# Running inference on a Model


## Introduction

This page outlines the steps to run inference a model with T5X on Tasks/Mixtures
defined with [SeqIO](https://github.com/google/seqio/blob/main/README.md).

## Overview

Running inference on a model with T5X using SeqIO Task/Mixtures consists of the
following steps:

1.  Choose the model to run inference on.
1.  Choose the SeqIO Task/Mixture to run inference on.
1.  Write a Gin file that configures the model, SeqIO Task/Mixture and other
    details of your inference run.
1.  Launch your experiment locally or on XManager.
1.  Monitor your experiment and access predictions.

These steps are explained in detail in the following sections. An example run
that runs inference on a fine-tuned T5-1.1-Small checkpoint on the
[(Open Domain) (Open Domain) Natural Questions benchmark](https://ai.google.com/research/NaturalQuestions/)
is also showcased.

## Step 1: Choose a model

To run inference on a model, you need a Gin config file that defines the model
params, and the model checkpoint to load from. For this example, a T5-1.1-Small
model fine-tuned on the
[`natural_questions_open_test`](https://github.com/google-research/google-research/tree/master/t5_closed_book_qa/t5_cbqa/tasks.py?l=141&rcl=370261021)
SeqIO Task will be used:

+   Model checkpoint -
    [`cbqa/small_ssm_nq/model.ckpt-1110000`](https://console.cloud.google.com/storage/browser/t5-data/pretrained_models/cbqa/small_ssm_nq/)
+   Model Gin file -
    [`models/t5_1_1_small.gin`](https://github.com/google-research/t5x/blob/main/t5x/google/examples/flaxformer_t5/configs/models/t5_1_1_small.gin).
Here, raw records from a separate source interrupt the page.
(** * Context Buddy: a shallow embedding of the resolver and of the note UI

    The development follows the two scripts of the extension.

    - [JsString]: the string primitives of the host language that the code
      calls ([trim], [toLowerCase], [includes], [split], [replace]).
    - [Content]: the content script (second part of [background.js]): the
      extractors, the navigation watchers of [observeUrlChanges] and the
      timer-driven stabilisation loop of [waitForContextAndUpdate].
    - [Sidebar]: the note UI ([sidebar.js]): the message listener, the note
      store behind [chrome.storage.local], and the related-notes scan.

    Strings are sequences of code units in the range 0..255 (the Latin-1
    part of the host's strings); timestamps and array indices are integers;
    instants are natural numbers of milliseconds.

    What lies outside the scripts is an input of the model: the host
    document at each instant ([Content.Doc]), the answer to the confirm
    dialog, the clock, and whether a write to the store goes through. The
    callback of a store call runs right after the call, and a timer
    callback runs at the instant it is due. The elements that the sidebar
    looks up by id are those of its own page and are taken to exist. *)

From Stdlib Require Import String Ascii List ZArith NArith Lia Bool Arith PeanoNat.
From Stdlib Require Import Permutation Sorted.
Import ListNotations.

Set Implicit Arguments.

(* ------------------------------------------------------------------------- *)
(** ** Host-language string primitives *)
(* ------------------------------------------------------------------------- *)

Module JsString.

Local Open Scope nat_scope.

(** Truthiness of a string: only the empty string is falsy. *)
Definition truthy (s : string) : bool :=
  match s with
  | EmptyString => false
  | String _ _ => true
  end.

(** [a || b] on strings. *)
Definition orElse (a b : string) : string := if truthy a then a else b.

(** White space and line terminators in the range of the model:
    TAB, LF, VT, FF, CR, SPACE and NBSP. *)
Definition isSpace (c : ascii) : bool :=
  let n := nat_of_ascii c in
  ((9 <=? n) && (n <=? 13)) || (n =? 32) || (n =? 160).

(** [String.prototype.toLowerCase] on one code unit: A-Z, and the
    upper-case letters of Latin-1 (0xC0-0xDE but for the multiplication
    sign 0xD7), move 32 places up. *)
Definition lowerChar (c : ascii) : ascii :=
  let n := nat_of_ascii c in
  if ((65 <=? n) && (n <=? 90))
     || ((192 <=? n) && (n <=? 222) && negb (n =? 215))
  then ascii_of_nat (n + 32)
  else c.

Fixpoint toLowerCase (s : string) : string :=
  match s with
  | EmptyString => EmptyString
  | String c r => String (lowerChar c) (toLowerCase r)
  end.

(** [s.includes(pat)]. *)
Fixpoint includes (pat s : string) : bool :=
  prefix pat s ||
  match s with
  | EmptyString => false
  | String _ r => includes pat r
  end.

Fixpoint trimStart (s : string) : string :=
  match s with
  | EmptyString => EmptyString
  | String c r => if isSpace c then trimStart r else s
  end.

Fixpoint trimEnd (s : string) : string :=
  match s with
  | EmptyString => EmptyString
  | String c r =>
      match trimEnd r with
      | EmptyString => if isSpace c then EmptyString else String c EmptyString
      | r' => String c r'
      end
  end.

(** [s.trim()]. *)
Definition trim (s : string) : string := trimEnd (trimStart s).

(** Adds a code unit in front of the token being built. *)
Definition consHead (c : ascii) (ts : list string) : list string :=
  match ts with
  | [] => [String c EmptyString]
  | t :: ts' => String c t :: ts'
  end.

(** [s.split(/\s+/)]: a maximal run of white space is one separator; the
    result is never empty, and a separator at either end leaves an empty
    token there. [inSep] tells that the previous code unit was white
    space. *)
Fixpoint splitWsFrom (inSep : bool) (s : string) : list string :=
  match s with
  | EmptyString => [EmptyString]
  | String c r =>
      if isSpace c then
        if inSep then splitWsFrom true r
        else EmptyString :: splitWsFrom true r
      else consHead c (splitWsFrom false r)
  end.

Definition splitWs (s : string) : list string := splitWsFrom false s.

(** [s.split(sep)] for a separator of one code unit. *)
Fixpoint splitOn (sep : ascii) (s : string) : list string :=
  match s with
  | EmptyString => [EmptyString]
  | String c r =>
      if Ascii.eqb c sep then EmptyString :: splitOn sep r
      else consHead c (splitOn sep r)
  end.

(** [parts.join(sep)]. *)
Definition join (sep : string) (parts : list string) : string :=
  String.concat sep parts.

Fixpoint dropChars (n : nat) (s : string) : string :=
  match n, s with
  | O, _ => s
  | S _, EmptyString => EmptyString
  | S m, String _ r => dropChars m r
  end.

(** [s.replace(pat, '')] for a string pattern: the first occurrence of
    [pat] is removed. *)
Fixpoint removeFirst (pat s : string) : string :=
  if prefix pat s then dropChars (String.length pat) s
  else
    match s with
    | EmptyString => EmptyString
    | String c r => String c (removeFirst pat r)
    end.

(** [xs.includes(w)] on an array of strings. *)
Definition includesStr (xs : list string) (w : string) : bool :=
  existsb (String.eqb w) xs.

End JsString.

Import JsString.

Local Open Scope string_scope.
Local Open Scope nat_scope.
(** [N / (tan θ + cot θ)] is largest at [tan θ = 1] for [N >= 0]. *)
Lemma quotient_tan_cot_le (N t : R) :
  0 <= N -> 0 < t -> N / (t + 1 / t) <= N / (1 + 1 / 1).
Proof.
  intros HN Ht.
  assert (H2 : 1 + 1 / 1 <= t + 1 / t).
  { assert (E : t + 1 / t - (1 + 1 / 1) = (t - 1) * (t - 1) / t) by (field; lra).
    assert (0 <= (t - 1) * (t - 1) / t).
    { apply div_nonneg; [pose proof (Rle_0_sqr (t - 1)) as Hq; unfold Rsqr in Hq; exact Hq | exact Ht]. }
    lra. }
  unfold Rdiv. apply Rmult_le_compat_l; [exact HN|].
  apply Rinv_le_contravar; lra.
Qed.

(** Non-negativity of a product whose factors are non-negative by [lra]. *)
Ltac nonneg_product :=
  repeat match goal with
  | |- 0 <= ?a * ?b => apply Rmult_le_pos
  | |- 0 <= ?a / ?b => apply div_nonneg
  end; lra.

(** The scalar result is symmetric in the strut angle: [θ] and [π/2 − θ]
    give the same value, since [tan θ + cot θ] is unchanged. *)
Theorem VRdmax_angle_symmetry bw d fck fyk fywk θ αcw γc units :
  0 < θ < PI / 2 ->
  VRdmax bw d fck fyk fywk (PI / 2 - θ) αcw γc units false
  = VRdmax bw d fck fyk fywk θ αcw γc units false.
Proof.
  intros Hθ.
  pose proof (tan_gt_0 θ (proj1 Hθ) (proj2 Hθ)) as Ht.
  assert (Hi : 1 / (1 / tan θ) = tan θ) by (field; lra).
  assert (Hp : 0 < 1 / tan θ) by (apply Rdiv_lt_0_compat; lra).
  unfold VRdmax. rewrite (tan_complement θ Hθ).
  destruct (String.eqb units "N-mm-rad"), (String.eqb units "kN-m-rad"); cbn;
    py_eval; try rewrite Hi in *;
    solve [ reflexivity | exfalso; lra
          | do 2 f_equal; rewrite (Rplus_comm (1 / tan θ) (tan θ)); reflexivity ].
Qed.

Lemma VRdmax_angle_symmetry_witness :
  VRdmax 250 539 20 500 500 (PI / 2 - PI / 6) 1 1.5 "N-mm-rad" false
  = VRdmax 250 539 20 500 500 (PI / 6) 1 1.5 "N-mm-rad" false.
Proof.
  apply VRdmax_angle_symmetry. pose proof PI_RGT_0. split; lra.
Defined.

(** For an acute strut angle and non-negative data ([fck <= 250] in the
    units of the call's internal mm/N space), the resistance is largest at
    [θ = π/4]. *)
Theorem VRdmax_max_at_PI4 bw d fck fyk fywk θ αcw γc units :
  (units = "N-mm-rad" \/ units = "kN-m-rad") ->
  0 <= αcw -> 0 <= bw -> 0 <= d -> 0 < γc ->
  0 <= fck -> fck * (if String.eqb units "kN-m-rad" then 0.001 else 1) <= 250 ->
  0 < θ < PI / 2 ->
  exists v v4,
    VRdmax bw d fck fyk fywk θ αcw γc units false = Ok (Scalar v)
    /\ VRdmax bw d fck fyk fywk (PI / 4) αcw γc units false = Ok (Scalar v4)
    /\ v <= v4.
Proof.
  intros Hu Ha Hb Hd Hg Hf Hf250 Hθ.
  pose proof (tan_gt_0 θ (proj1 Hθ) (proj2 Hθ)) as Ht.
  pose proof (tan_plus_cot_pos θ Hθ) as HS.
  destruct Hu as [-> | ->]; cbn in Hf250; unfold VRdmax; cbn; rewrite tan_PI4;
    py_eval; try (exfalso; lra);
    (do 2 eexists; split; [reflexivity | split; [reflexivity|]]).
  all: try (apply Rmult_le_compat_r; [lra|]).
  all: apply quotient_tan_cot_le; [nonneg_product | exact Ht].
Qed.

Lemma VRdmax_max_at_PI4_witness :
  exists v v4,
    VRdmax 250 539 20 500 500 (PI / 6) 1 1.5 "N-mm-rad" false = Ok (Scalar v)
    /\ VRdmax 250 539 20 500 500 (PI / 4) 1 1.5 "N-mm-rad" false = Ok (Scalar v4)
    /\ v <= v4.
Proof.
  pose proof PI_RGT_0.
  apply (VRdmax_max_at_PI4 250 539 20 500 500 (PI / 6) 1 1.5 "N-mm-rad");
    solve [ left; reflexivity | cbn; lra | split; lra ].
Defined.

(** ** [VRdc] *)

(** Real powers are non-negative. *)
Lemma rpow_nonneg (x y : R) : 0 <= rpow x y.
Proof.
  unfold rpow. destruct (Req_dec_T x 0); [lra|].
  unfold Rpower. left. apply exp_pos.
Qed.

(** Non-negativity of sums, products, quotients and powers of non-negative
    terms. *)
Ltac nonneg_expr :=
  repeat match goal with
  | |- 0 <= ?a * ?b => apply Rmult_le_pos
  | |- 0 <= ?a / ?b => apply div_nonneg
  | |- 0 <= ?a + ?b => apply Rplus_le_le_0_compat
  | |- 0 <= rpow ?a ?b => apply rpow_nonneg
  | |- 0 < ?a * ?b => apply Rmult_lt_0_compat
  | |- 0 < ?a / ?b => apply Rdiv_lt_0_compat
  end; lra.

(** Split a [VRdc] goal on the units tag: "N-mm", "kN-m", or any other. *)
Ltac VRdc_units_cases units :=
  unfold VRdc;
  destruct (String.eqb_spec units "N-mm") as [-> | Hun];
  [ | destruct (String.eqb_spec units "kN-m") as [-> | Huk] ];
  cbn.

(** Whatever the units tag, a returned mapping has exactly the keys ρl, k,
    vmin, k1, VRdc1, VRdc2, value in this order, all floats, with
    [ρl <= 0.02], [1 <= k <= 2], [vmin >= 0], [k1 = 0.15], and
    [value = max(VRdc1, VRdc2)], times 0.001 for "kN-m". *)
Theorem VRdc_result_invariants CRdc Asl fck σcp bw d units m :
  VRdc CRdc Asl fck σcp bw d units = Ok m ->
  exists ρl k vmin VRdc1 VRdc2 value,
    m = [("ρl", PFloat ρl); ("k", PFloat k); ("vmin", PFloat vmin);
         ("k1", PFloat 0.15); ("VRdc1", PFloat VRdc1); ("VRdc2", PFloat VRdc2);
         ("value", PFloat value)]
    /\ ρl <= 0.02 /\ 1 <= k <= 2.0 /\ 0 <= vmin
    /\ value = (if String.eqb units "kN-m" then Rmax VRdc1 VRdc2 * 0.001
                else Rmax VRdc1 VRdc2).
Proof.
  VRdc_units_cases units; py_eval_num; intro H; try discriminate H; injection H as <-.
  all: do 6 eexists; split; [reflexivity|].
  all: repeat match goal with
       | |- context [rpow ?x ?y] =>
           lazymatch goal with
           | _ : 0 <= rpow x y |- _ => fail
           | _ => pose proof (rpow_nonneg x y)
           end
       end.
  all: split; [lra|]; split; [lra|]; split; [nonneg_expr|].
  all: first [ rewrite Rmax_right by lra | rewrite Rmax_left by lra ]; reflexivity.
Qed.
(** * The credentials service of the runtime interface emulator

    A verification development for [lambda/core/credentials.go]: a token-keyed
    credential cache guarded by two mutexes, one protecting the contents and
    one serving as a gate that stalls readers while a rotation is in progress.

    The Go methods are embedded as programs over a small set of atomic
    actions (mutex operations, loads and stores of the struct fields, map
    accesses, the clock).  The same program text is given two readings: run
    alone from start to end ([run]), and interleaved with other calls in a
    pool of goroutines ([step]). *)

From Stdlib Require Import ZArith String Decimal DecimalString.
From stdpp Require Import base gmap strings list fin_maps.

Local Open Scope Z_scope.

(** ** Data model *)

(** [time.Time] and [time.Duration] are counted in nanoseconds; the
    calendar side of [time.Time] plays no role here. *)
Definition Minute : Z := 60 * 1000000000.

(** const ( UNBLOCKED = iota; BLOCKED ) *)
Definition UNBLOCKED : Z := 0.
Definition BLOCKED : Z := 1.

(** The value an [error] carries is its message. *)
Inductive error : Type :=
| errorString (msg : string).

(** The verb [%d] applied to an [int]. *)
Definition fmt_d (n : Z) : string := NilZero.string_of_int (Z.to_int n).

Definition ErrCredentialsNotFound : error :=
  errorString "credentials not found for the provided token".

Record Credentials : Type := mkCredentials {
  AwsKey : string;
  AwsSecret : string;
  AwsSession : string;
  Expiration : Z
}.

(** The struct behind the [CredentialsService] interface.  A [sync.Mutex]
    has no owner: it is locked ([true]) or not. *)
Record credentialsServiceImpl : Type := mkService {
  credentials : gmap string Credentials;
  contentMutex : bool;
  serviceMutex : bool;
  currentState : Z
}.

(** What a call can touch: the receiver, the cells that hold the values
    handed out by pointer, and the wall clock. *)
Record World : Type := mkWorld {
  this : credentialsServiceImpl;
  heap : list Credentials;
  clock : Z
}.

Definition NewCredentialsService : credentialsServiceImpl :=
  {| credentials := ∅;
     contentMutex := false;
     serviceMutex := false;
     currentState := UNBLOCKED |}.

Inductive mutex : Type := contentM | serviceM.

Definition locked (m : mutex) (c : credentialsServiceImpl) : bool :=
  match m with
  | contentM => contentMutex c
  | serviceM => serviceMutex c
  end.

Definition set_locked (m : mutex) (b : bool) (c : credentialsServiceImpl)
  : credentialsServiceImpl :=
  match m with
  | contentM => mkService (credentials c) b (serviceMutex c) (currentState c)
  | serviceM => mkService (credentials c) (contentMutex c) b (currentState c)
  end.

Definition set_state (v : Z) (c : credentialsServiceImpl) : credentialsServiceImpl :=
  mkService (credentials c) (contentMutex c) (serviceMutex c) v.
(* ===== verification/Savestate.v ===== *)
(** The byte stream of a suspend snapshot (savestate.c): little-endian integers,
    the run-length coding of the large payloads, and the CRC that identifies a
    ROM image. A file being written is the list of the bytes written so far; a
    file being read is the bytes that are left and the latched error flag.
    A write that the host refuses is not modelled. *)

From S2P Require Export Word.

Record File := mkFile { file_data : list Z; savestate_error : bool }.

(** * Writing *)

Definition savestate_write_u8 (v : Z) : list Z := [u8 v].
Definition savestate_write_u16 (v : Z) : list Z := [u8 v; u8 (v .>> 8)].
Definition savestate_write_u32 (v : Z) : list Z := [u8 v; u8 (v .>> 8); u8 (v .>> 16); u8 (v .>> 24)].
Definition savestate_write_i32 (v : Z) : list Z := savestate_write_u32 (u32 v).
Definition savestate_write_u64 (v : Z) : list Z :=
  savestate_write_u32 (u32 v) ++ savestate_write_u32 (u32 (v .>> 32)).

(** * Reading *)

(** [fread]: all the bytes or, with the error latched, none; what was left of a
    short file is consumed. *)
Definition savestate_read (len : nat) : M File (list Z) := λ f,
  if (len =? 0)%nat || (len <=? length (file_data f))%nat
  then Some (take len (file_data f), mkFile (drop len (file_data f)) (savestate_error f))
  else Some (replicate len 0, mkFile [] true).

Definition byte_at (b : list Z) (i : nat) : Z := default 0 (b !! i).

Definition savestate_read_u8 : M File Z := b ← savestate_read 1; mret (byte_at b 0).
Definition savestate_read_u16 : M File Z :=
  b ← savestate_read 2; mret (byte_at b 0 .| shl32 (byte_at b 1) 8).
Definition savestate_read_u32 : M File Z :=
  b ← savestate_read 4;
  mret (byte_at b 0 .| shl32 (byte_at b 1) 8 .| shl32 (byte_at b 2) 16 .| shl32 (byte_at b 3) 24).
Definition savestate_read_i32 : M File Z := v ← savestate_read_u32; mret (s32 v).
Definition savestate_read_u64 : M File Z :=
  lo ← savestate_read_u32; hi ← savestate_read_u32; mret (lo .| u64 (Z.shiftl hi 32)).

(** * Run-length coding *)

Definition RLE_MIN_RUN : Z := 16.

(** The inner loop: the length of the run that starts with [b], before [tl]. *)
Fixpoint run_tail (b : Z) (tl : list Z) (run : Z) : Z :=
  match tl with
  | c :: tl' => if (c =? b) && (run <? 0x7fffffff) then run_tail b tl' (run + 1) else run
  | [] => run
  end.

(** A literal record, if there is anything in it. *)
Definition literals (lit : list Z) : list Z :=
  match lit with
  | [] => []
  | _ => savestate_write_u32 (u32 (Z.of_nat (length lit))) ++ lit
  end.

(** The outer loop: [lit] is [p[lit_start..i)], [rest] is [p[i..len)]. Every turn
    consumes a byte at least, so that the length of [rest] is fuel enough. *)
Fixpoint rle_loop (fuel : nat) (lit rest : list Z) : list Z :=
  match fuel, rest with
  | Datatypes.S fuel', b :: tl =>
      let run := run_tail b tl 1 in
      let n := Z.to_nat run in
      if RLE_MIN_RUN <=? run then
        literals lit ++ savestate_write_u32 (u32 run .| 0x80000000) ++ savestate_write_u8 b ++
        rle_loop fuel' [] (drop n rest)
      else rle_loop fuel' (lit ++ take n rest) (drop n rest)
  | _, _ => literals lit
  end.

Definition savestate_write_rle (data : list Z) : list Z :=
  savestate_write_u32 (u32 (Z.of_nat (length data))) ++ rle_loop (length data) [] data.

(** [dst[pos .. pos + length src) = src] in a buffer *)
Definition buf_write (pos : nat) (src dst : list Z) : list Z :=
  take pos dst ++ src ++ drop (pos + length src) dst.

(** The loop of the decoder; [None] would be the loop not ending in [fuel]
    turns. *)
Fixpoint unrle_loop (fuel : nat) (pos : nat) (buf : list Z) (f : File) : option (list Z * File) :=
  if negb ((pos <? length buf)%nat && negb (savestate_error f)) then Some (buf, f) else
  match fuel with
  | O => None
  | Datatypes.S fuel' =>
      match savestate_read_u32 f with
      | None => None
      | Some (c, f) =>
          let n := c .& 0x7fffffff in
          if (n =? 0) || (Z.of_nat (length buf - pos) <? n) then Some (buf, mkFile (file_data f) true) else
          let n := Z.to_nat n in
          if nz (c .& 0x80000000) then
            match savestate_read_u8 f with
            | None => None
            | Some (b, f) => unrle_loop fuel' (pos + n) (buf_write pos (replicate n b) buf) f
            end
          else
            match savestate_read n f with
            | None => None
            | Some (b, f) => unrle_loop fuel' (pos + n) (buf_write pos b buf) f
            end
      end
  end.

Definition savestate_read_rle (buf : list Z) : M File (list Z) :=
  len ← savestate_read_u32;
  if negb (len =? u32 (Z.of_nat (length buf)))
  then modify (λ f, mkFile (file_data f) true);; mret buf
  else unrle_loop (length buf) 0 buf.

(** * CRC-32 *)

(** One turn of the loop that builds the table. *)
Definition crc_bit (c : Z) : Z := if nz (c .& 1) then 0xedb88320 .^ (c .>> 1) else c .>> 1.
Definition crc_table (n : Z) : Z := Nat.iter 8 crc_bit n.
Definition crc_byte (crc b : Z) : Z := crc_table ((crc .^ b) .& 0xff) .^ (crc .>> 8).
Definition crc32_buf (data : list Z) : Z := foldl crc_byte 0xffffffff data .^ 0xffffffff.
If you would like to fine-tune your model before inference, please follow the
[fine-tuning](finetune.md) tutorial, and continue to Step 2.

## Step 2: Choose a SeqIO Task/Mixture

A SeqIO Task encapsulates the data source, the preprocessing logic to be
performed on the data before querying the model, the postprocessing logic to be
performed on model outputs, and the metrics to be computed given the
postprocessed outputs and targets (for inference, post-processing and metrics
are irrelevant). A SeqIO Mixture denotes a collection of Tasks and enables
fine-tuning a model on multiple Tasks.

Many common datasets and benchmarks, e.g. [GLUE](https://gluebenchmark.com/),
[SuperGLUE](https://super.gluebenchmark.com/),
[WMT](https://www.tensorflow.org/datasets/catalog/wmt_t2t_translate),
[SQUAD](https://rajpurkar.github.io/SQuAD-explorer/),
[CNN/Daily Mail](https://github.com/abisee/cnn-dailymail), etc. have been
implemented as SeqIO Tasks/Mixtures and can be used directly. These
Tasks/Mixtures are defined in
[`third_party/py/t5/data/tasks.py`](https://github.com/google-research/text-to-text-transfer-transformer/tree/main/t5/data/tasks.py)
and
[`third_party/py/t5/data/mixtures.py`](https://github.com/google-research/text-to-text-transfer-transformer/tree/main/t5/data/mixtures.py).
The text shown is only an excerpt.